まさか自分の人生においてゾンビを応援する日が来ようとは思わなかった。

ジョージ・A・ロメロのゾンビ三部作(話が繋がっているわけではない)と世に言われている作品群の三作目であるが、本作は一作目の『ナイト・オブ・ザ・リビング・デッド』(1968)と二作目の『ゾンビ』(1978)とは決定的に違う部分がある。

何が違うのかと言うと、前二作ではゾンビというのは人間を襲う忌まわしいモンスターでしかなかったのであるが、本作ではゾンビに過去の記憶や感情らしきものが残っているということが描かれ、劇中でゾンビとの共生が模索されるのである。

爆発的にゾンビが増殖し、人間の数とゾンビの数が逆転してしまった近未来。
主人公の女性科学者サラは数人の仲間と共に地下施設に立てこもり、どこかで生き延びているはずの生存者を探す日々を送っている。

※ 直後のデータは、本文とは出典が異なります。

(** * Hall availability calendar: booking window and date selection

    A shallow embedding of [src/app/components/Calendar.tsx], which holds the
    two booking surfaces of the site: the single-hall [Calendar] component
    and the multi-hall [HallList] component.

    The wall clock ([new Date()]) and the local time zone offset are explicit
    parameters: [now] is a time value in milliseconds since the epoch, [tza]
    the offset of local time from UTC in milliseconds (a fixed offset, as in
    a zone without daylight saving). Time values are integers; those a
    [Date] can hold are the ones of [JSDate.valid]. *)

From Stdlib Require Import ZArith Lia Bool List Ascii String.
From stdpp Require Import gmap strings list fin_maps.

Local Open Scope Z_scope.

(** ** The part of the ECMAScript [Date] object the components use *)

Module JSDate.

Definition msPerDay : Z := 86400000.

Definition Day (t : Z) : Z := t / msPerDay.
Definition TimeWithinDay (t : Z) : Z := t mod msPerDay.

(** Local time and back, with the one offset [tza] at every instant: a zone
    whose offset does not change. Where a zone changes its offset (daylight
    saving) the [Date] of the source follows the rules of the zone instant
    by instant, which is outside this model. *)
Definition LocalTime (tza t : Z) : Z := t + tza.
Definition UTC (tza t : Z) : Z := t - tza.

(** Day number (days since 1970-01-01) to the proleptic Gregorian civil date,
    by 400-year eras that start on March 1st. [doe] is the day of the era,
    [yoe] the year of the era, [doy] the day of the March-based year and
    [mp] the March-based month. *)
Definition doe_of (z : Z) : Z := (z + 719468) mod 146097.
Definition era_of (z : Z) : Z := (z + 719468) / 146097.
Definition yoe_of (doe : Z) : Z :=
  (doe - doe / 1460 + doe / 36524 - doe / 146096) / 365.
Definition doy_of (doe : Z) : Z :=
  let yoe := yoe_of doe in doe - (365 * yoe + yoe / 4 - yoe / 100).
Definition mp_of (doe : Z) : Z := (5 * doy_of doe + 2) / 153.

(** Month of a day number, 0 = January. *)
Definition MonthFromDay (z : Z) : Z :=
  let mp := mp_of (doe_of z) in
  if mp <? 10 then mp + 2 else mp - 10.

Definition YearFromDay (z : Z) : Z :=
  let doe := doe_of z in
  let y := yoe_of doe + era_of z * 400 in
  if MonthFromDay z <=? 1 then y + 1 else y.

(** Day of the month, 1-based. *)
Definition DateFromDay (z : Z) : Z :=
  let doe := doe_of z in
  doy_of doe - (153 * mp_of doe + 2) / 5 + 1.

Definition YearFromTime (t : Z) : Z := YearFromDay (Day t).
Definition MonthFromTime (t : Z) : Z := MonthFromDay (Day t).
Definition DateFromTime (t : Z) : Z := DateFromDay (Day t).

(** Day number of the first day of month [m] (0 = January) of year [y]. *)
Definition DayFromYearMonth (y m : Z) : Z :=
  let y' := if m <=? 1 then y - 1 else y in
  let era := y' / 400 in
  let yoe := y' - era * 400 in
  let mp := if m <=? 1 then m + 10 else m - 2 in
  let doy := (153 * mp + 2) / 5 in
  era * 146097 + (yoe * 365 + yoe / 4 - yoe / 100 + doy) - 719468.

(** [MakeDay(year, month, date)]: the month may lie outside 0..11 and the date
    outside the month; both carry over. *)
Definition MakeDay (year month date : Z) : Z :=
  let ym := year + month / 12 in
  let mn := month mod 12 in
  DayFromYearMonth ym mn + date - 1.

Definition MakeDate (day time : Z) : Z := day * msPerDay + time.

(** [new Date(year, month, date)]: local midnight of that day; a year in
    0..99 means 1900 + year. The result is the time value as an integer;
    it is the one of the source's [Date] when it is [valid] (see below),
    and the [Date] is invalid otherwise. *)
Definition fromYMD (tza year month date : Z) : Z :=
  let yr := if (0 <=? year) && (year <=? 99) then 1900 + year else year in
  UTC tza (MakeDate (MakeDay yr month date) 0).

地下施設には横暴で差別的な軍人グループもいて実質的な支配権は彼らが握っている。

施設内にはサラの他にも二人の科学者がいてゾンビ化現象の謎を解明するため研究を続けているのだが、そのうちの一人ローガン博士は生捕り(?)にしてきたゾンビの中に比較的おとなしい個体を見つけてバブという名前をつけ、ゾンビを飼い慣らすという大胆な実験を始めるのだ。

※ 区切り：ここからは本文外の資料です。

(** * biostar.recipes.models: projects, data, recipes and jobs

    A shallow embedding of [biostar/recipes/models.py].  The Django models
    become records, the database becomes a store of tables, and the methods
    that touch the database, the file system or the logger become
    computations in a state-and-exception monad over that store.

    Layout: Python primitives; the model records; the store and its monad;
    the methods of the models; then the properties. *)

From stdpp Require Import gmap strings list fin_maps sorting pretty.
From Stdlib Require Import ZArith Lia Ascii String.
From Corelib Require Import SpecFloat.

Set Warnings "-register-all".
#[local] Open Scope string_scope.
#[local] Open Scope Z_scope.

(** ** Python strings

    A [str] is modelled by its UTF-8 bytes; comparing two strings byte by
    byte orders them as Python orders them by code point. *)
Module Py.

(** [bool(s)]: the empty string is the only false one. *)
Definition truthy (s : string) : bool :=
  match s with EmptyString => false | String _ _ => true end.

(** [a or b] on strings. *)
Definition str_or (a b : string) : string := if truthy a then a else b.

(** [a or b] where [a] may be [None]. *)
Definition opt_or {A} (a b : option A) : option A :=
  match a with Some _ => a | None => b end.

(** [x or d] for a nullable value and a default that is not null. *)
Definition opt_default {A} (a : option A) (d : A) : A :=
  match a with Some x => x | None => d end.

(** [s[:n]]. *)
Fixpoint take (n : nat) (s : string) : string :=
  match n, s with
  | S n', String c s' => String c (take n' s')
  | _, _ => EmptyString
  end.

(** [str.isspace] on the ASCII range: tab to carriage return, the four
    separators 0x1c-0x1f and the blank. *)
Definition is_space (c : ascii) : bool :=
  let n := N_of_ascii c in
  ((9 <=? n) && (n <=? 13) || (28 <=? n) && (n <=? 32))%N.

(** [bool(s.strip())]: some character is not white space. *)
Fixpoint has_ink (s : string) : bool :=
  match s with
  | EmptyString => false
  | String c s' => if is_space c then has_ink s' else true
  end.

(** [s.split()]: the maximal runs of characters that are not white space.
    [word] holds the run being read, last character first. *)
Fixpoint split_from (word : string) (s : string) : list string :=
  let flush := if truthy word then [String.rev word] else [] in
  match s with
  | EmptyString => flush
  | String c s' =>
      if is_space c then flush ++ split_from EmptyString s'
      else split_from (String c word) s'
  end.
Definition split (s : string) : list string := split_from EmptyString s.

バブは生前軍人だったらしく、施設内の軍人グループを見ると敬礼したり、弾丸を抜いた銃を渡すとたどたどしい手つきで撃とうとしたりもする。
さらには、常に身近に接していてエサ(博士がどこかから入手した人肉であり、このことが終盤物語が大きく動くきっかけとなる)を与えてくれるローガン博士に対しては襲いかかるような捕食行動を取らなくなるのだ。

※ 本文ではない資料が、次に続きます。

(** A request of either kind that succeeds at clock reading [t] postpones
    the expiry of both slots: a following sweep of either kind at a
    reading up to [t + 900] changes nothing, and one at a later reading
    evicts the resident of its slot, removing its file. *)
Theorem success_postpones_both_expiries (k k' : MediaKind) (e e' : Env)
    (url : string) (w : World) (r : FileResponse) :
  (handler k e url w).1 = Ok r →
  (time_time e' - time_time e ≤ CACHE_EXPIRY_TIME →
   sweeper k' e' (handler k e url w).2 = (Ok (), (handler k e url w).2))
  ∧ (time_time e' - time_time e > CACHE_EXPIRY_TIME →
     ∀ p, cached_path k' (handler k e url w).2 = Some p →
          truthy (Some p) = true →
          cached_path k' (sweeper k' e' (handler k e url w).2).2 = None
          ∧ p ∉ fs (sweeper k' e' (handler k e url w).2).2).
Proof.
  intros Hr. pose proof (handler_ok_time k e url w r Hr) as Ht. split.
  - intros Hle. apply sweeper_fresh. rewrite Ht.
    destruct (Z.gtb_spec (time_time e' - time_time e) CACHE_EXPIRY_TIME);
      [lia | apply andb_false_r].
  - intros Hgt p Hp Hty.
    rewrite (sweeper_idle k' e' _ p Hp Hty) by (rewrite Ht; exact Hgt).
    cbn [snd]. destruct (remove_existing_run p (handler k e url w).2)
      as (_ & _ & Hgone & _).
    split; destruct k'; [reflexivity | reflexivity | exact Hgone | exact Hgone].
Qed.

Lemma success_postpones_witness :
  sweeper Video (scenario_env 1100 ydl_silent) scenario_world
  = (Ok (), scenario_world)
  ∧ cached_path Video
      (sweeper Video (scenario_env 1101 ydl_silent) scenario_world).2 = None.
Proof.
  destruct (success_postpones_both_expiries Audio Video
              (scenario_env 200 ydl_writes) (scenario_env 1100 ydl_silent)
              "https://x/1"
              (download_video (scenario_env 100 ydl_writes) "https://x/1"
                 (startup (scenario_env 0 ydl_writes))).2
              (mkFileResponse
                 "/tmp/audio_cache/2b6a374db3ab8f57f12fc5ebaf42145e.mp3"
                 "audio/mpeg" "2b6a374db3ab8f57f12fc5ebaf42145e.mp3"))
    as (Hkeep & _); [compute_done|].
  destruct (success_postpones_both_expiries Audio Video
              (scenario_env 200 ydl_writes) (scenario_env 1101 ydl_silent)
              "https://x/1"
              (download_video (scenario_env 100 ydl_writes) "https://x/1"
                 (startup (scenario_env 0 ydl_writes))).2
              (mkFileResponse
                 "/tmp/audio_cache/2b6a374db3ab8f57f12fc5ebaf42145e.mp3"
                 "audio/mpeg" "2b6a374db3ab8f57f12fc5ebaf42145e.mp3"))
    as (_ & Hevict); [compute_done|].
  split.
  - apply Hkeep. compute_done.
  - apply (Hevict ltac:(compute_done)
             "/tmp/video_cache/2b6a374db3ab8f57f12fc5ebaf42145e.mp4");
      compute_done.
Defined.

過去の記憶が残っていて感情らしきものが芽生えた存在。
それってゾンビなの?ってこちらとしては戸惑ってしまうのだが(笑)、とにかくこのバブというゾンビがすごく可愛くて憎めないヤツなのである。

ヘッドフォンから流れてくる音楽に目を剥いて驚いたり、本を渡すと必死でページをめくろうとしたりして幼児のようなあどけなさがあるのだ。描写としてはゾンビと言うよりはフランケンシュタインの怪物に近い。
実際、バブを飼い慣らそうとするローガン博士は軍人たちからフランケン博士と揶揄されていたりする。

このようにゾンビを人間性の残る存在として描く一方で、人間たちの方は互いにいがみ合い常に揉めている脆い存在として描いている。
特にロメロは地下施設を牛耳る軍人グループを、白人以外の人種を見下し、武力で他人を制圧しようとする横暴で横柄な連中として批判的に描いている。

ロメロは前二作においてもアメリカの白人社会に対してどこか醒めた視点を持っていたが、本作においてもそれは顕著である。
物語の終盤、ゾンビ集団と軍人グループが戦うことになるのだが、観ている我々は思わずゾンビたちの方を応援したくなってしまうのだ。

軍人グループの冷酷非道な独裁者ローズ大尉とバブが一対一で対峙する!
負けるな、バブ!対決の行方や如何に!?

前二作においてゾンビは人間たちの浅ましさや愚かさをあぶり出すような存在だった。
それは本作でも同じなのであるが、前二作では人類の敵でしかなかったゾンビが、本作において初めて共生の可能性が示されたのである。

「敵をやっつける」より「敵を理解し、敵と共生する」方がテーマとしては深いのである。深いのであるが、「敵を理解し、敵と共生する」のがどんなに難しいことなのかは、今も世界各地で起こっている戦争や紛争が容易に解決しないことからもわかる。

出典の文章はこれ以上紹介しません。